Behind successful achievements, there is a lot of local branch work in analysing university managers, building coalitions, innovating, using the strength they built over the years on their campuses. In our context the meaning of a Workers’ Inquiry can be expanded to include this knowledge coming from the creativity and hard work of our members. We can register, share, celebrate and spread these innovations and tactics.

3. Strategy-building is an evolving learning experiment rather than a blueprint: The possibility of UCU Strategy Discussion Fora

In Critique of Forms of Life Rahel Jaeggi argues that different forms of life (defined as institutionalised forms of aggregations of ensembles of economic/cultural/political practices from family to capitalism as a whole) can be thought of as problem-solving mechanisms. The success of a form of life can be evaluated with reference to whether it enables or truncates learning. Learning is a process of trial and error. When a form of life confronts a crisis, problem-solving requires a successful learning process, which not only helps develop an understanding of the problem as such, but also enables a progressively richer and more differentiated experience of developing solutions. Learning opens possibilities to cope with the problem in the broader world which we confront and helps to generate new solutions which then qualitatively transform the form of life (either by making it richer with new experiences or by turning it into another one). The success of a form of life can be judged with respect to whether it enables or blocks learning processes.

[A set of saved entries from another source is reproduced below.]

(* ===== verification/Reduces.v ===== *)
(** * Comparisons and reductions of the database trees ([couchstore/src/util.cc],
      [reduces.cc])

    A database has a tree by document id and a tree by sequence number. They compare keys
    as byte strings and as numbers, and their nodes carry the number of documents below
    them. *)
From Stdlib Require Import ZArith Lia.
From stdpp Require Import strings gmap prelude.
From S2P Require Import Prelude Bitfield ViewCodec NodeTypes Btree BtreeSpec BtreeRep.

#[local] Set Warnings "-clear-no-such-hyp".

(** ** Comparisons *)

(** The first [n] bytes; only the sign of the result is specified. *)
Fixpoint memcmp (a b : list Z) (n : nat) : Z :=
  match n, a, b with
  | S n', x :: a', y :: b' => if x <? y then -1 else if y <? x then 1 else memcmp a' b' n'
  | _, _, _ => 0
  end.

Definition ebin_cmp (e1 e2 : list Z) : Z :=
  let size := if len e2 <? len e1 then len e2 else len e1 in
  let cmp := memcmp e1 e2 (Z.to_nat size) in
  if cmp =? 0 then
    if size <? len e2 then -1 else if size <? len e1 then 1 else cmp
  else cmp.

Definition seq_cmp (k1 k2 : list Z) : Z :=
  let e1val := decode_sequence_key k1 in
  let e2val := decode_sequence_key k2 in
  if e1val =? e2val then 0 else if e1val <? e2val then -1 else 1.

(** ** Reductions *)

(** The structures are [raw_by_seq_reduce] and [raw_by_id_reduce]. *)
Definition by_seq_reduce (leaflist : list nodelist) (count : Z) : couchstore_error_t + list Z := inr (couchstore_encode_raw40 count).

(** A loop over the first [count] items that adds to a [uint64_t]. All items of an inner
    node have pointers. *)
Fixpoint sum_items (f : nodelist -> Z) (items : list nodelist) (count : Z) (total : Z) : Z :=
  match items with
  | i :: items' => if 0 <? count then sum_items f items' (count - 1) (u64 (total + f i)) else total
  | [] => total
  end.

Definition reduce_value (i : nodelist) : list Z := match i.(nl_pointer) with Some p => p.(np_reduce_value) | None => [] end.

Definition by_seq_rereduce (ptrlist : list nodelist) (count : Z) : couchstore_error_t + list Z :=
  inr (couchstore_encode_raw40 (sum_items (fun i => couchstore_decode_raw40p (take 5 (reduce_value i))) ptrlist count 0)).

Definition encode_by_id_reduce (notdeleted deleted size : Z) : list Z :=
  couchstore_encode_raw40 notdeleted ++ couchstore_encode_raw40 deleted ++ couchstore_encode_raw48 size.

Definition BP_DELETED_FLAG : Z := 0x800000000000.

(** The fields [bp] and [size] of a [raw_id_index_value]: a sequence number of six bytes,
    the size in four, the position with the flag in six. *)
Definition deleted_doc (value : list Z) : bool :=
  negb (Z.land (couchstore_decode_raw48p (take 6 (drop 10 value))) BP_DELETED_FLAG =? 0).
Definition doc_size (value : list Z) : Z := couchstore_decode_raw32 (take 4 (drop 6 value)).

Definition by_id_reduce (leaflist : list nodelist) (count : Z) : couchstore_error_t + list Z :=
  inr (encode_by_id_reduce
         (sum_items (fun i => if deleted_doc i.(nl_data) then 0 else 1) leaflist count 0)
         (sum_items (fun i => if deleted_doc i.(nl_data) then 1 else 0) leaflist count 0)
         (sum_items (fun i => doc_size i.(nl_data)) leaflist count 0)).

Definition by_id_rereduce (ptrlist : list nodelist) (count : Z) : couchstore_error_t + list Z :=
  inr (encode_by_id_reduce
         (sum_items (fun i => couchstore_decode_raw40p (take 5 (reduce_value i))) ptrlist count 0)
         (sum_items (fun i => couchstore_decode_raw40p (take 5 (drop 5 (reduce_value i)))) ptrlist count 0)
         (sum_items (fun i => couchstore_decode_raw48p (take 6 (drop 10 (reduce_value i)))) ptrlist count 0)).

(** * Properties *)

(** ** The comparisons are orders *)

(** Byte strings in the order of dictionaries. *)
Fixpoint lex (a b : list Z) : Z :=
  match a, b with
  | [], [] => 0
  | [], _ => -1
  | _, [] => 1
  | x :: a', y :: b' => if x <? y then -1 else if y <? x then 1 else lex a' b'
  end.

Lemma ebin_cmp_lex a b : ebin_cmp a b = lex a b.
Proof.
  revert b. induction a as [|x a IH]; intros [|y b]; [done| | |].
  - unfold ebin_cmp, len. cbn [length]. change (Z.of_nat 0) with 0. rewrite (proj2 (Z.ltb_ge (Z.of_nat (S (length b))) 0)) by lia.
    by rewrite (proj2 (Z.ltb_lt 0 (Z.of_nat (S (length b))))) by lia.
  - unfold ebin_cmp, len. cbn [length]. change (Z.of_nat 0) with 0. by rewrite (proj2 (Z.ltb_lt 0 (Z.of_nat (S (length a))))) by lia.
  - cbn [lex]. rewrite <- IH. unfold ebin_cmp.
    assert (Hl : forall (z : Z) c, len (z :: c) = len c + 1) by (intros; unfold len; cbn [length]; lia). rewrite !Hl.
    replace (len b + 1 <? len a + 1) with (len b <? len a) by (destruct (Z.ltb_spec (len b) (len a)); symmetry; [apply Z.ltb_lt|apply Z.ltb_ge]; lia).
    set (n := if len b <? len a then len b else len a). replace (if len b <? len a then len b + 1 else len a + 1) with (n + 1) by (subst n; by destruct (_ <? _)).
    assert (Hn : 0 <= n) by (subst n; unfold len; destruct (_ <? _); lia). rewrite Z2Nat.inj_add, Nat.add_1_r by lia. cbn [memcmp].
    destruct (x <? y); [done|]. destruct (y <? x); [done|]. destruct (memcmp a b (Z.to_nat n) =? 0); [|done].
    replace (n + 1 <? len b + 1) with (n <? len b) by (destruct (Z.ltb_spec n (len b)); symmetry; [apply Z.ltb_lt|apply Z.ltb_ge]; lia).
    by replace (n + 1 <? len a + 1) with (n <? len a) by (destruct (Z.ltb_spec n (len a)); symmetry; [apply Z.ltb_lt|apply Z.ltb_ge]; lia).
Qed.

Lemma lex_refl a : lex a a = 0.
Proof. induction a as [|x a IH]; [done|]. cbn. by rewrite Z.ltb_irrefl. Qed.

Lemma lex_opp a b : lex b a = - lex a b.
Proof.
  revert b. induction a as [|x a IH]; intros [|y b]; [done..|]. cbn. rewrite IH.
  destruct (Z.ltb_spec x y), (Z.ltb_spec y x); (done || lia).
Qed.

Lemma lex_trans a b c : lex a b <= 0 -> lex b c <= 0 -> lex a c <= 0.
Proof.
  revert b c. induction a as [|x a IH]; intros [|y b] [|z c]; try (simpl; lia). cbn.
  destruct (Z.ltb_spec x y), (Z.ltb_spec y x), (Z.ltb_spec y z), (Z.ltb_spec z y), (Z.ltb_spec x z), (Z.ltb_spec z x); try lia. apply IH.
Qed.

#[global] Instance ebin_cmp_ok : CompareOk ebin_cmp.
Proof.
  constructor; intros *; rewrite ?ebin_cmp_lex; [apply lex_refl|rewrite (lex_opp a b); lia|apply lex_trans].
Qed.

#[global] Instance seq_cmp_ok : CompareOk seq_cmp.
Proof.
  assert (Hc : forall a b, (seq_cmp a b = -1 /\ decode_sequence_key a < decode_sequence_key b) \/ (seq_cmp a b = 0 /\ decode_sequence_key a = decode_sequence_key b) \/
                           (seq_cmp a b = 1 /\ decode_sequence_key b < decode_sequence_key a)).
  { intros a b. unfold seq_cmp. destruct (Z.eqb_spec (decode_sequence_key a) (decode_sequence_key b)); [lia|]. destruct (Z.ltb_spec (decode_sequence_key a) (decode_sequence_key b)); lia. }
  constructor.
  - intros a. pose proof (Hc a a). lia.
  - intros a b. pose proof (Hc a b). pose proof (Hc b a). lia.
  - intros a b c. pose proof (Hc a b). pose proof (Hc b c). pose proof (Hc a c). lia.
Qed.

(** ** The reductions count *)

Definition total {A} (f : A -> Z) (l : list A) : Z := foldr (fun x n => f x + n) 0 l.

Lemma total_app {A} (f : A -> Z) l m : total f (l ++ m) = total f l + total f m.
Proof. induction l as [|x l IH]; [done|]. simpl in *. lia. Qed.

Lemma total_ext {A B} (f : A -> Z) (g : B -> Z) (h : A -> B) l : (forall x, f x = g (h x)) -> total f l = total g (map h l).
Proof. intros He. induction l as [|x l IH]; [done|]. simpl. rewrite He. lia. Qed.

Lemma sum_items_total f its n t : (n <= length its)%nat -> sum_items f its (Z.of_nat n) t mod 2 ^ 64 = (t + total f (take n its)) mod 2 ^ 64.
Proof.
  revert n t. induction its as [|i its IH]; intros n t Hn; [simpl in Hn; replace n with 0%nat by lia; cbn; by rewrite Z.add_0_r|].
  destruct n as [|n]; [cbn; by rewrite Z.add_0_r|]. cbn [sum_items take]. rewrite (proj2 (Z.ltb_lt _ _)) by lia.
  replace (Z.of_nat (S n) - 1) with (Z.of_nat n) by lia. rewrite IH by (simpl in Hn; lia). unfold u64, wrap. rewrite Z.add_mod_idemp_l by lia. f_equal. simpl. lia.
Qed.

Lemma mod_mod_le a b k : a mod 2 ^ 64 = b mod 2 ^ 64 -> 0 <= k <= 64 -> a mod 2 ^ k = b mod 2 ^ k.
Proof.
  intros He Hk. assert (Hd : (2 ^ k | 2 ^ 64)) by (exists (2 ^ (64 - k)); rewrite <- Z.pow_add_r by lia; f_equal; lia).
  by rewrite <- (Z.mod_mod_divide a _ _ Hd), He, (Z.mod_mod_divide b _ _ Hd).
Qed.

Lemma encode40_mod a b : a mod 2 ^ 40 = b mod 2 ^ 40 -> couchstore_encode_raw40 a = couchstore_encode_raw40 b.
Proof.
  intros He. rewrite !encode40. rewrite (Z.div_mod a (2 ^ 40)), (Z.div_mod b (2 ^ 40)) by lia. rewrite He, !(Z.mul_comm (2 ^ 40)).
  by rewrite !(be_bytes_add_high 5 5) by lia.
Qed.

Lemma encode48_mod a b : a mod 2 ^ 48 = b mod 2 ^ 48 -> couchstore_encode_raw48 a = couchstore_encode_raw48 b.
Proof.
  intros He. unfold couchstore_encode_raw48. rewrite !ENCODE_RAW_bytes by lia. rewrite (Z.div_mod a (2 ^ 48)), (Z.div_mod b (2 ^ 48)) by lia. rewrite He, !(Z.mul_comm (2 ^ 48)).
  by rewrite !(be_bytes_add_high 6 6) by lia.
Qed.

(** The number of contents in a reduction of the tree by sequence. *)
Definition seq_reduction (l : list kv) : list Z := couchstore_encode_raw40 (Z.of_nat (length l)).

(** Live documents, deleted documents and the size of all documents, in a reduction of the
    tree by id. *)
Definition id_reduction (l : list kv) : list Z :=
  encode_by_id_reduce (total (fun x => if deleted_doc x.2 then 0 else 1) l) (total (fun x => if deleted_doc x.2 then 1 else 0) l)
    (total (fun x => doc_size x.2) l).

Lemma decode40_mod v rest : couchstore_decode_raw40p (take 5 (couchstore_encode_raw40 v ++ rest)) = v mod 2 ^ 40.
Proof.
  rewrite encode40, take_app_length' by (by rewrite be_bytes_length). unfold couchstore_decode_raw40p. by rewrite DECODE_RAW_val, be_val_bytes.
Qed.

Lemma decode48_mod v rest : couchstore_decode_raw48p (take 6 (couchstore_encode_raw48 v ++ rest)) = v mod 2 ^ 48.
Proof.
  unfold couchstore_encode_raw48, couchstore_decode_raw48p. rewrite ENCODE_RAW_bytes by lia. rewrite take_app_length' by (by rewrite be_bytes_length).
  by rewrite DECODE_RAW_val, be_val_bytes.
Qed.

(** Sums of parts that were cut to [k] bits agree in [k] bits with the sum of all. *)
Lemma rereduce_total (get : list Z -> Z) (red : list kv -> list Z) (f : kv -> Z) k its ls n : 0 <= k <= 64 ->
  (forall l, get (red l) = total f l mod 2 ^ k) -> (n <= length its)%nat ->
  Forall2 (fun i l => exists p, i.(nl_pointer) = Some p /\ p.(np_reduce_value) = red l) (take n its) ls ->
  sum_items (fun i => get (reduce_value i)) its (Z.of_nat n) 0 mod 2 ^ k = total f (concat ls) mod 2 ^ k.
Proof.
  intros Hk Hget Hn Hls. pose proof (sum_items_total (fun i => get (reduce_value i)) its n 0 Hn) as Hs. rewrite (mod_mod_le _ _ k Hs Hk), Z.add_0_l.
  clear Hs Hn. induction Hls as [|i l its' ls' (p & Hp & Hr) _ IH]; [done|]. simpl. rewrite total_app. unfold reduce_value at 1. rewrite Hp, Hr, Hget.
  rewrite Z.add_mod_idemp_l by (apply Z.pow_nonzero; lia). rewrite Z.add_mod, IH, <- Z.add_mod by (apply Z.pow_nonzero; lia). done.
Qed.

Lemma length_total {A} (l : list A) : Z.of_nat (length l) = total (fun _ => 1) l.
Proof. induction l as [|x l IH]; [done|]. simpl in *. lia. Qed.

#[global] Instance by_seq_reduce_ok {U} (rq : couchfile_modify_request U) :
  rq.(rq_reduce) = Some by_seq_reduce -> rq.(rq_rereduce) = Some by_seq_rereduce -> ReduceOk rq seq_reduction 5.
Proof.
  intros H1 H2. constructor.
  - intros l. unfold seq_reduction. rewrite encode40. unfold len. by rewrite be_bytes_length.
  - done.
  - intros res n Ht Hn. unfold reduce_node. rewrite Ht, H1. cbn. unfold by_seq_reduce, seq_reduction. by rewrite length_map, length_take, Nat.min_l by done.
  - intros res n ls Ht Hn Hls. unfold reduce_node. rewrite Ht, H2. cbn. unfold by_seq_rereduce. f_equal. apply encode40_mod.
    rewrite length_total. apply (rereduce_total (fun r => couchstore_decode_raw40p (take 5 r)) seq_reduction (fun _ => 1) 40); [lia| |done..].
    intros l. unfold seq_reduction. rewrite <- (app_nil_r (couchstore_encode_raw40 _)), decode40_mod. by rewrite length_total.
Qed.

#[global] Instance by_id_reduce_ok {U} (rq : couchfile_modify_request U) :
  rq.(rq_reduce) = Some by_id_reduce -> rq.(rq_rereduce) = Some by_id_rereduce -> ReduceOk rq id_reduction 16.
Proof.
  assert (L5 : forall v, length (couchstore_encode_raw40 v) = 5%nat) by (intros v; by rewrite encode40, be_bytes_length).
  assert (L6 : forall v, length (couchstore_encode_raw48 v) = 6%nat) by (intros v; unfold couchstore_encode_raw48; rewrite ENCODE_RAW_bytes by lia; by rewrite be_bytes_length).
  assert (Hsum : forall f its n k, (n <= length its)%nat -> 0 <= k <= 64 -> sum_items (fun i => f i.(nl_data)) its (Z.of_nat n) 0 mod 2 ^ k =
            total (fun x : kv => f x.2) (map (fun i => (i.(nl_key), i.(nl_data))) (take n its)) mod 2 ^ k).
  { intros f its n k Hn Hk. rewrite (mod_mod_le _ _ k (sum_items_total _ _ _ 0 Hn) Hk), Z.add_0_l. f_equal. by apply total_ext. }
  intros H1 H2. constructor.
  - intros l. unfold id_reduction, encode_by_id_reduce. rewrite !len_app. unfold len. by rewrite !L5, L6.
  - done.
  - intros res n Ht Hn. unfold reduce_node. rewrite Ht, H1. cbn [Z.eqb]. change (KV_NODE =? KV_NODE) with true. cbv iota. unfold by_id_reduce, id_reduction, encode_by_id_reduce. do 2 f_equal; [|f_equal].
    + apply encode40_mod. apply (Hsum (fun d => if deleted_doc d then 0 else 1)); [done|lia].
    + apply encode40_mod. apply (Hsum (fun d => if deleted_doc d then 1 else 0)); [done|lia].
    + apply encode48_mod. apply (Hsum doc_size); [done|lia].
  - intros res n ls Ht Hn Hls. unfold reduce_node. rewrite Ht, H2. change (KP_NODE =? KV_NODE) with false. cbv iota. unfold by_id_rereduce, id_reduction at 1, encode_by_id_reduce. do 2 f_equal; [|f_equal].
    + apply encode40_mod. apply (rereduce_total (fun r => couchstore_decode_raw40p (take 5 r)) id_reduction); [lia| |done..].
      intros l. unfold id_reduction, encode_by_id_reduce. by rewrite decode40_mod.
    + apply encode40_mod. apply (rereduce_total (fun r => couchstore_decode_raw40p (take 5 (drop 5 r))) id_reduction); [lia| |done..].
      intros l. unfold id_reduction, encode_by_id_reduce. rewrite drop_app_length' by (by rewrite L5). by rewrite decode40_mod.
    + apply encode48_mod. apply (rereduce_total (fun r => couchstore_decode_raw48p (take 6 (drop 10 r))) id_reduction); [lia| |done..].
      intros l. unfold id_reduction, encode_by_id_reduce. rewrite app_assoc, drop_app_length' by (by rewrite length_app, !L5).
      by rewrite <- (app_nil_r (couchstore_encode_raw48 _)), decode48_mod.
Qed.
(* ===== verification/BtreeFaults.v ===== *)
(** * Where the B+tree code does not do what it says

    The quota of a partial flush, lookups of several keys, and folds with a high key. *)
From Stdlib Require Import ZArith Lia Sorted.
From stdpp Require Import strings gmap prelude.
From S2P Require Import Prelude Bitfield ViewCodec Snappy NodeTypes Crc CouchFile Btree BtreeSpec BtreeRep BtreeModify Reduces BtreeLookup BtreeDb.

#[local] Set Warnings "-clear-no-such-hyp".

(** ** The quota of a partial flush *)

(** The quota is unsigned: it is only used up by items whose sizes add up to it exactly. A
    flush of two thirds of a chunk is otherwise a flush of everything. *)
Lemma partial_flush_takes_all ty its q n b st fk : 0 < q < 2 ^ 64 ->
  (forall j, (1 <= j < length its)%nat -> sizes (take j its) mod 2 ^ 64 <> q) -> (fill_node ty its q n b st fk).2 = [].
Proof.
  revert q n b st fk. induction its as [|i its IH]; intros q n b st fk Hq Hne; cbn [fill_node]; [done|].
  rewrite (proj2 (Z.ltb_lt 0 q)) by lia. cbn [orb]. destruct its as [|i' its]; [done|].
  assert (Hu : 0 < u64 (q - item_size i) < 2 ^ 64).
  { unfold u64, wrap. pose proof (Z.mod_pos_bound (q - item_size i) (2 ^ 64) ltac:(lia)). split; [|lia].
    destruct (Z.eq_dec ((q - item_size i) mod 2 ^ 64) 0) as [Hz|]; [|lia]. exfalso. apply (Hne 1%nat); [cbn [length]; lia|]. cbn [take sizes foldr]. rewrite Z.add_0_r.
    rewrite <- (Z.mod_small q (2 ^ 64)) by lia. symmetry. apply Z.mod_divide in Hz as (c & Hc); [|lia]. replace q with (item_size i + c * 2 ^ 64) by lia. apply Z.mod_add. lia. }
  apply IH; [done|]. intros j Hj He. apply (Hne (S j)); [cbn [length] in *; lia|]. cbn [take sizes foldr]. fold (sizes (take j (i' :: its))).
  rewrite Z.add_mod, He by lia. unfold u64, wrap. rewrite Z.add_mod_idemp_r by lia. rewrite Z.add_mod_idemp_l by lia.
  replace (item_size i + (q - item_size i)) with q by lia. apply Z.mod_small. lia.
Qed.

(** ** Lookups of several keys *)

Section several.
Context {F U : Type} `{FileOpsOk F} `{Alloc} `{Snappy} {SOK : SnappyOk}.

Context (rq : couchfile_lookup_request U) (k : list Z) (x : kv) (Hk : rq.(lk_keys) = [k; x.1]) (Hc : 0 < lookup_compare rq x.1 k)
  (Hcb : forall k v u, (rq.(lk_fetch_callback) k v u).1 = COUCHSTORE_SUCCESS).
Implicit Types s : lookup_state F U.

(** The state after a call of the callback for a missing key. *)
Definition missed (k' : list Z) s : lookup_state F U := mk_ls s.(ls_file) (rq.(lk_fetch_callback) k' None s.(ls_user)).2 s.(ls_fold) s.(ls_in_fold).

Lemma missed_run k' s (Q : couchstore_error_t -> lookup_state F U -> Prop) : Q COUCHSTORE_SUCCESS (missed k' s) -> runs (fetch_callback rq k' None) s Q.
Proof. intros HQ. apply callback_run. by rewrite Hcb. Qed.

Lemma missed_leaf_run n s (Q : couchstore_error_t * Z -> lookup_state F U -> Prop) : kv_ok x -> s.(ls_fold) = false -> s.(ls_in_fold) = false ->
  Q (COUCHSTORE_SUCCESS, 1) (missed k s) -> runs (lookup_kv rq (S n) (kv_bytes [x]) true ([], []) 0 2) s Q.
Proof.
  intros Hkv Hf Hi HQ. destruct (read_kv_step x [] Hkv) as [Hr Hd]. destruct (kv_bytes_cons x []) as (b0 & bs0 & Hb & _). cbn [lookup_kv].
  rewrite (bool_decide_eq_false_2 (kv_bytes [x] = [])) by (by rewrite Hb). cbn [orb]. change (2 <=? 0) with false. cbv iota. run; [exact Hr|]. cbn [fst snd]. rewrite Hd.
  unfold key_at. rewrite Hk. run; [reflexivity|]. unfold id. rewrite Hf, Hi. rewrite andb_false_r. cbn [andb]. run. rewrite (proj2 (Z.leb_le _ _)) by lia. run. rewrite Hi.
  rewrite (proj2 (Z.eqb_neq _ _)) by lia. cbn [orb]. run; [reflexivity|]. apply missed_run. rewrite decide_True by done. cbn [negb].
  destruct n; cbn [lookup_kv kv_bytes map concat]; rewrite bool_decide_eq_true_2 by done; cbn [orb]; by apply runs_ret.
Qed.

Lemma missed_rest_run s (Q : couchstore_error_t -> lookup_state F U -> Prop) : s.(ls_fold) = false -> Q COUCHSTORE_SUCCESS (missed x.1 s) -> runs (lookup_rest rq 2 1 2) s Q.
Proof.
  intros Hf HQ. cbn [lookup_rest]. run. rewrite Hf. change (2 <=? 1) with false. cbn [orb]. run. unfold key_at. rewrite Hk. run; [reflexivity|]. apply missed_run.
  rewrite decide_True by done. run. change (2 <=? 1 + 1) with true. cbn [orb]. by run.
Qed.

(** C35: a lookup of two keys in a tree of one item, where the first key is missing and
    below the item and the second is the key of the item, reports the second key as missing
    too: the loop over a leaf ends when all its bytes are read, although the last item has
    still to be compared with the next key. *)
Theorem lookup_misses_key red pos fuel s :
  ops_reliable -> malloc_total -> ls_ok s -> s.(ls_fold) = false ->
  tree red (ops_data (tf_handle (ls_file s))) (tf_pos (ls_file s)) 0 pos [x] -> (0 < fuel)%nat ->
  runs (btree_lookup rq fuel pos) s (fun e s' => e = COUCHSTORE_SUCCESS /\
    s'.(ls_user) = (rq.(lk_fetch_callback) x.1 None (rq.(lk_fetch_callback) k None s.(ls_user)).2).2).
Proof.
  intros Hrel Hmal [Ho Hm] Hf (_ & Hkv & Hn) Hfu. unfold btree_lookup. rewrite Hk. destruct fuel as [|fuel]; [lia|]. cbn [length]. change (Z.of_nat 2) with 2.
  cbn [btree_lookup_inner]. change (0 =? 2) with false. cbv iota. apply runs_bind, runs_gets, runs_bind, runs_modify, runs_bind, runs_from_file.
  eapply runs_mono; [by eapply pread_compressed_run|]. intros [e|[b bs]] f1 (R & G); [destruct G as (_ & G & _); by destruct (G Hrel Hmal)|]. destruct G as (-> & n & -> & G).
  apply runs_bind. eapply runs_of_option; [done|]. change (KV_NODE =? 0) with false. change (KV_NODE =? 1) with true. cbv iota. apply Forall_cons in Hkv as [Hkv _].
  apply runs_bind. cbn [tail length Nat.add]. apply missed_leaf_run; [done|exact Hf|done|]. cbn [fst snd]. rewrite decide_True by done. apply runs_bind, missed_rest_run; [exact Hf|].
  apply runs_bind, runs_from_file, runs_mem. eapply (free_block_run n [] (tf_mem (ls_file s))); [exact G|]. intros m _. by apply runs_ret.
Qed.
End several.

Definition one_item : kv := ([3], [30]).

Definition two_keys (k1 k2 : list Z) : couchfile_lookup_request (list (list Z * option (list Z))) :=
  mk_lk ebin_cmp [k1; k2] (fun k v u => (COUCHSTORE_SUCCESS, u ++ [(k, v)])) None.

Lemma lookup_misses_key_witness :
  runs (btree_lookup (two_keys [2] [3]) 1 0) (mk_ls (leaf_file [one_item]) [] false false)
    (fun e s' => e = COUCHSTORE_SUCCESS /\ s'.(ls_user) = [([2], None); ([3], None)]).
Proof.
  refine (lookup_misses_key (two_keys [2] [3]) [2] one_item eq_refl _ _ id_reduction 0 1 (mk_ls (leaf_file [one_item]) [] false false) I _ _ eq_refl _ _).
  - vm_compute. reflexivity.
  - intros k v u. reflexivity.
  - intros n z. reflexivity.
  - split; [exact I|]. intros n Hn. vm_compute in Hn. by destruct n.
  - apply leaf_tree; [discriminate|repeat constructor; vm_compute; reflexivity|vm_compute; reflexivity].
  - apply Nat.ltb_lt. reflexivity.
Defined.

(** A fold to a high key: the first item behind the range makes the code read an element
    behind the array of keys. *)
Example bounded_fold_overruns : btree_lookup (two_keys [1] [2]) 1 0 (mk_ls (leaf_file leaf_items) [] true false) = None.
Proof. vm_compute. reflexivity. Qed.

(** ** Errors that are not passed on *)

(** When one node of the top level was written and the next one cannot be, [finish_root]
    returns the first as the root of the tree, without an error: everything behind it is
    lost. *)
Lemma finish_root_ignores_error {F U : Type} `{FileOps F} `{Alloc} `{Snappy} (rq : couchfile_modify_request U) fuel s s1 s2 c r r' i e :
  make_modres s = Some (Some c, s1) -> flush_mr rq r s1 = Some ((e, r'), s2) -> r'.(mr_pointers) = [i] ->
  finish_root rq (S fuel) r s = Some ((COUCHSTORE_SUCCESS, i.(nl_pointer)), s2).
Proof.
  intros E1 E2 Hi. unfold finish_root. apply run_bind_Some. eexists _, _. split; [exact E1|]. cbv iota. apply run_bind_Some. eexists _, _. split; [exact E2|].
  cbn [snd root_loop]. by rewrite Hi.
Qed.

Our organisation cuts short, rather than enabling and nurturing, collective learning to lead us to a richer, deeper, more differentiated experience of union life. We are not even invited to discuss in depth the root cause and make sense of the problems in the first place. Despite some internal differences, the only strategy available seems to be “Engage in industrial action (either gradual or indefinite) until you win and never give up”. Then the essential task becomes to recruit more members and convince them to vote yes in the ballot or consulting them with binary questions on whether they support a re-ballot or not. Those binary questions do not give any chance to discuss alternative options which can emerge from local innovations by members and to shape the nature, timing, specific details and targets of industrial action itself. Sometimes debates are framed in such a way that the main disagreement is shown as between those who are radicals committed to action and those who want to evade, compromise or give up action. This dichotomy is misplaced. A willingness to discuss alternatives does not mean “de-escalation”, but desire to try new routes when existing ones reach an impasse.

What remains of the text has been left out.